Lemon Pepper Pasta and Asparagus

Serve a 30-minute weeknight pasta meal, vegetarian style.

Prep Time

10

Minutes

Total Time

25

Minutes

Makes

4

servings

2
cups uncooked farfalle (bow-tie) pasta (4 oz)
1/4
cup olive or vegetable oil
1
medium red bell pepper, chopped (1 cup)
1
lb asparagus, cut into 1-inch pieces
1
teaspoon grated lemon peel
1/2
teaspoon salt
1/2
teaspoon freshly ground pepper
3
tablespoons lemon juice
1
can (15 oz) Progresso® cannellini beans or 1 can (15 to 16 oz) navy beans, drained, rinsed
Freshly ground pepper, if desired
  1. Cook and drain pasta as directed on package.
  2. Meanwhile, in 12-inch skillet, heat oil over medium-high heat.
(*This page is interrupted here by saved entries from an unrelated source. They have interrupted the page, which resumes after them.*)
(** [func OpenDB()], returning a [*sql.DB], a [string] and an [error]. *)
Definition OpenDB : M (option sqlDB * string * option error) :=
  do (db, dbPath, err) <- readDB StdinReader (isTerminal os_Stdin);
  match err with
  | Some e => ret (None, EmptyString, Some e)
  | None =>
      do err <- createSchema db;
      match err with
      | Some e =>
          run db_Close E db;
          run os_Remove dbPath;
          ret (None, EmptyString, Some e)
      | None => ret (db, dbPath, None)
      end
  end.

(** [func writeDB(db *sql.DB, dbPath string, w io.Writer) error] *)
Definition writeDB (db : option sqlDB) (dbPath : string) (w : ioWriter)
  : M (option error) :=
  do err <- db_Close E db;
  match err with
  | Some e => ret (Some ("closing db before write: " +:+ e))
  | None =>
      do (f, err) <- os_Open E dbPath;
      match err with
      | Some e => ret (Some ("opening db file for output: " +:+ e))
      | None =>
          defer (os_File_Close f)
            (do err <- io_Copy_out w f;
             match err with
             | Some e => ret (Some ("writing db to stdout: " +:+ e))
             | None => ret None
             end)
      end
  end.

(** [func OutputDB(db *sql.DB, dbPath string) error] *)
Definition OutputDB (db : option sqlDB) (dbPath : string) : M (option error) :=
  defer (os_Remove dbPath)
    (if isTerminal os_Stdout then
       run Fprintln_stderr "stdout is a terminal, skipping database output";
       run Fprintln_stderr
             "pipe to a file or another component to capture the database";
       run db_Close E db;
       ret None
     else writeDB db dbPath StdoutWriter).

(** [func CloseDB(db *sql.DB, dbPath string)] *)
Definition CloseDB (db : option sqlDB) (dbPath : string) : M unit :=
  run db_Close E db;
  run os_Remove dbPath;
  ret tt.

End Dbio.

(** ** The logger *)

Section Logger.
Context (E : Env).
(** A Go [any] value and [fmt.Sprint] on it. *)
Context {any : Type} (Sprint : any → string).

Record Logger := { db : option sqlDB; component : string }.

(** [func NewLogger(db *sql.DB, component string) *Logger] *)
Definition NewLogger (db : option sqlDB) (component : string) : Logger :=
  {| db := db; component := component |}.

(** [strings.Join(parts, sep)] *)
Fixpoint strings_Join (parts : list string) (sep : string) : string :=
  match parts with
  | [] => EmptyString
  | [p] => p
  | p :: rest => p +:+ sep +:+ strings_Join rest sep
  end.

(** [func joinArgs(args []any) string] *)
Definition joinArgs (args : list any) : string :=
  strings_Join (map Sprint args) " ".
(** * The Match engine of Axelrod (axelrod/match.py)

    A shallow embedding of [axelrod.match]: the function [is_stochastic] and
    the class [Match] (constructor, the [players] property, [_stochastic],
    [_cache_update_required], [play], [winner], [__len__]).

    Python objects that [Match] only borrows, the players and the
    deterministic caches, live in a shared store (the [World]); every call
    that [Match] makes on a collaborator is also appended to a call log, so
    that statements such as "the players are not invoked" can be read off the
    log.  A raised Python exception is an explicit result, and the store it
    leaves behind is kept.

    The methods of [Stalker] (axelrod/strategies/stalker.py) are embedded in
    the module [Stalker] below. *)

From Stdlib Require Import QArith Lqa.
From stdpp Require Import gmap strings list fin_maps.
From Equations Require Import Equations.

Local Open Scope Z_scope.

(** ** Data *)

(** [axelrod.actions.Actions]: the two moves. *)
Inductive Action : Type := C | D.

#[global] Instance Action_eq_dec : EqDecision Action.
Proof. solve_decision. Defined.

(** One entry of an Action Record, and the record itself:
    [List[Tuple[Action, Action]]]. *)
Abbreviation Interaction := (Action * Action)%type.
Abbreviation Interactions := (list (Action * Action)).

(** Python truthiness of a number: everything but zero. *)
Definition Q_truthy (q : Q) : bool := negb (Qeq_bool q 0).

(** Modelled from the spec: the class [axelrod.game.Game] is not part of the
    sources at hand.  "An immutable payoff table mapping an ordered pair of
    actions to a pair of numeric scores", with the four canonical payoff
    values Reward, Punishment, Sucker, Temptation. *)
Record Game : Type := mkGame { R : Q; P : Q; S : Q; T : Q }.

Definition RPST (g : Game) : Q * Q * Q * Q := (R g, P g, S g, T g).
Cook bell pepper, asparagus, lemon peel, salt and 1/2 teaspoon pepper in oil, stirring occasionally, until vegetables are crisp-tender.
  3. Stir lemon juice and beans into vegetable mixture. Cook until beans are hot. Add pasta; toss. Sprinkle with pepper.
Makes 4 servings
Make the Most of This Recipe With Tips From The Betty Crocker® Kitchens
Substitution
Use fresh lime juice and peel instead of the lemon.
Variation
For tasty Lemon Pepper Pasta and Shrimp, add 1/2 pound cooked peeled deveined shrimp with the beans in step 3. Continue as directed.

Nutrition Information:

1 Serving (1 Serving)
  • Calories 400
    • (Calories from Fat 130),
  • Total Fat 15g
    • (Saturated Fat 2g,
    • Trans Fat 0g),
  • Cholesterol 0mg;
  • Sodium 420mg;
  • Total Carbohydrate 52g
    • (Dietary Fiber 9g,
    • Sugars 3g),
  • Protein 15g;
Percent Daily Value*:
    Exchanges:
    • 3 Starch;
    • 0 Fruit;
    • 0 Other Carbohydrate;
    • 0 Skim Milk;
    • 0 Low-Fat Milk;
    • 0 Milk;
    • 1 Vegetable;
    • 1/2 Very Lean Meat;
    • 0 Lean Meat;
    • 0 High-Fat Meat;
    • 2 1/2 Fat;
    Carbohydrate Choices:
    • 3 1/2;
    *Percent Daily Values are based on a 2,000 calorie diet.